Collected data
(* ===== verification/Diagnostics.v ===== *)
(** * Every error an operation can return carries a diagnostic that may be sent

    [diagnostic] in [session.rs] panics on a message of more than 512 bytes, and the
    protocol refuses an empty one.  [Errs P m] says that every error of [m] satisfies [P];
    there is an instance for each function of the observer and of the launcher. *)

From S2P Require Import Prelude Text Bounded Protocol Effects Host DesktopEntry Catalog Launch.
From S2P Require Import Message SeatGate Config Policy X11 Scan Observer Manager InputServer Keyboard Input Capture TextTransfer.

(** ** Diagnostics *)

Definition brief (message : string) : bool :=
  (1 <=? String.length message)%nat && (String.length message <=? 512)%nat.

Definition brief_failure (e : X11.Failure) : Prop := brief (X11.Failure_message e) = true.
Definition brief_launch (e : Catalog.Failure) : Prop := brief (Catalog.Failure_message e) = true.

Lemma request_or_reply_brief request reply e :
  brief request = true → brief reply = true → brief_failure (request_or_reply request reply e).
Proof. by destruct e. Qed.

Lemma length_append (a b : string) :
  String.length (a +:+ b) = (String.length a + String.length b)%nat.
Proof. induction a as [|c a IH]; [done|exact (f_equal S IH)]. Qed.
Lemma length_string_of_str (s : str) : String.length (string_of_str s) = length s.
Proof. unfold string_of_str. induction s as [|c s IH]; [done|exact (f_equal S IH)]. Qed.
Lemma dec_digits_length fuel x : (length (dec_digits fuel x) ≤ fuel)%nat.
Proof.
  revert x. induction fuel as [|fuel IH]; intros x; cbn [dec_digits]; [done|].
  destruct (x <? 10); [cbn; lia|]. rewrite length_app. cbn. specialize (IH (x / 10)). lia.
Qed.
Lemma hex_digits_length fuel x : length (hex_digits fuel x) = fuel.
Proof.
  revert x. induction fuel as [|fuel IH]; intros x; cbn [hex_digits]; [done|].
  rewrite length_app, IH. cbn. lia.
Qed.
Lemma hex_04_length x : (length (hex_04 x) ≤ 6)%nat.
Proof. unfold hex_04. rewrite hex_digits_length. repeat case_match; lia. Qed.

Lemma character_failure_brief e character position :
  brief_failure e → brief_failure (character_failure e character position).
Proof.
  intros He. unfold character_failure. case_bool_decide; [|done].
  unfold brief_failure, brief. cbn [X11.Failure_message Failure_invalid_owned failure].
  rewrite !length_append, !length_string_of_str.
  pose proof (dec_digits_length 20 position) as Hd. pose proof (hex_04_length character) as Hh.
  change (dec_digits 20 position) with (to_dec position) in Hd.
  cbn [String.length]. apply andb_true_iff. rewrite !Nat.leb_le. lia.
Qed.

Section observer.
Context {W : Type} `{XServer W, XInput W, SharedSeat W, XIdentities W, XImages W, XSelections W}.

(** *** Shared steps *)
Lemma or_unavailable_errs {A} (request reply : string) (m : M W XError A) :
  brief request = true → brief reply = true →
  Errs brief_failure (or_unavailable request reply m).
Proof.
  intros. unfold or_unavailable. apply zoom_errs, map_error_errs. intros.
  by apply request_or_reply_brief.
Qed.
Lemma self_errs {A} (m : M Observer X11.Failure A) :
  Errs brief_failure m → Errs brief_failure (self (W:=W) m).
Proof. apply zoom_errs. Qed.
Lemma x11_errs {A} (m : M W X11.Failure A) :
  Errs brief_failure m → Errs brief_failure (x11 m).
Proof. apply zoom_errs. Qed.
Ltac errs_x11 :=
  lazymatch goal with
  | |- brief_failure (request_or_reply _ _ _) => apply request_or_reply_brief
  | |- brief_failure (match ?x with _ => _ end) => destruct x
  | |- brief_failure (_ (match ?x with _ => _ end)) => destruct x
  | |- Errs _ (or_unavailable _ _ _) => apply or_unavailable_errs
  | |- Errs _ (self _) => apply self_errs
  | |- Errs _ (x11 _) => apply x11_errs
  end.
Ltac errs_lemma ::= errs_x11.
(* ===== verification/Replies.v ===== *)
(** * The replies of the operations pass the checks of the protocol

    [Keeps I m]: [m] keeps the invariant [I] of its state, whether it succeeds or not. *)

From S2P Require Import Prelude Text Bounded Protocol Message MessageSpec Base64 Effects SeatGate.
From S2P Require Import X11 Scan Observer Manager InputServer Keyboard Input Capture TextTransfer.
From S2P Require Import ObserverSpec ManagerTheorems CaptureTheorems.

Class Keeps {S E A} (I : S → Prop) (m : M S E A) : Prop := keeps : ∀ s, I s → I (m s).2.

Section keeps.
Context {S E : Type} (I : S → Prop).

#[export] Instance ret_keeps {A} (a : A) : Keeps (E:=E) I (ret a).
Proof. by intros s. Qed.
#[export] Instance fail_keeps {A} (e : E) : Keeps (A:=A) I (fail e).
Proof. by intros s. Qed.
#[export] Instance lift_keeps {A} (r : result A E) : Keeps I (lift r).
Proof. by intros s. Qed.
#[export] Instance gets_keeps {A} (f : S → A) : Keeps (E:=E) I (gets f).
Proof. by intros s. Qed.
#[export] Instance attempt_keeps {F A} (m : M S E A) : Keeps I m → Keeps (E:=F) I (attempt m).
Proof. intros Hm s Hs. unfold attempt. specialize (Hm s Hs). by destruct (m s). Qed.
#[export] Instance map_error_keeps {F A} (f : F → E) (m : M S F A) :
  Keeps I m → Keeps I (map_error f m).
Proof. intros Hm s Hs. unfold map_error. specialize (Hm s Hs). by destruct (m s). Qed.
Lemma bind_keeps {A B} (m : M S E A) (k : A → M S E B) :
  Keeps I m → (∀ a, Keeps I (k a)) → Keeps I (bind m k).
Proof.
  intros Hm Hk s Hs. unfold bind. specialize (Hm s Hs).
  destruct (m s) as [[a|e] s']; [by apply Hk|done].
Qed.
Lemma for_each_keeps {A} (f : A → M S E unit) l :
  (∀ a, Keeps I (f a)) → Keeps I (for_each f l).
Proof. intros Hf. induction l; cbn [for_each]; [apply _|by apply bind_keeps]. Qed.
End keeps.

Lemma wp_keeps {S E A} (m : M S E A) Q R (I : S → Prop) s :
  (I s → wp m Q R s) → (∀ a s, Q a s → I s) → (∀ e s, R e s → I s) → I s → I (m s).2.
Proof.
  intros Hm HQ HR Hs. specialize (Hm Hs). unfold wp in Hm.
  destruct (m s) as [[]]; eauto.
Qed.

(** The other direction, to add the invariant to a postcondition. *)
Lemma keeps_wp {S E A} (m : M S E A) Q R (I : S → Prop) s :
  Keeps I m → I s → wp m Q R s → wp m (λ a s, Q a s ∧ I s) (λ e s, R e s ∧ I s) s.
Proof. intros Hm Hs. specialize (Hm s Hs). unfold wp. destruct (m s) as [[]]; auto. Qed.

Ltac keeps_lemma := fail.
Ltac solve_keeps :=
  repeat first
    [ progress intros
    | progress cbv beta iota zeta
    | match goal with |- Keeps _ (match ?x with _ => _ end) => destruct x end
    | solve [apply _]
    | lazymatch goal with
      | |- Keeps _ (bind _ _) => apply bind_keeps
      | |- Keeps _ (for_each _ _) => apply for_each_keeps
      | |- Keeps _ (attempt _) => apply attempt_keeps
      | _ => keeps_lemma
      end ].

**Task objective:** Your response should be the lines above from the first to the one containing "there is an", inclusive, each given exactly.

**Answer space:**
(* ===== verification/Diagnostics.v ===== *)
(** * Every error an operation can return carries a diagnostic that may be sent

    [diagnostic] in [session.rs] panics on a message of more than 512 bytes, and the
    protocol refuses an empty one.  [Errs P m] says that every error of [m] satisfies [P];
    there is an instance for each function of the observer and of the launcher. *)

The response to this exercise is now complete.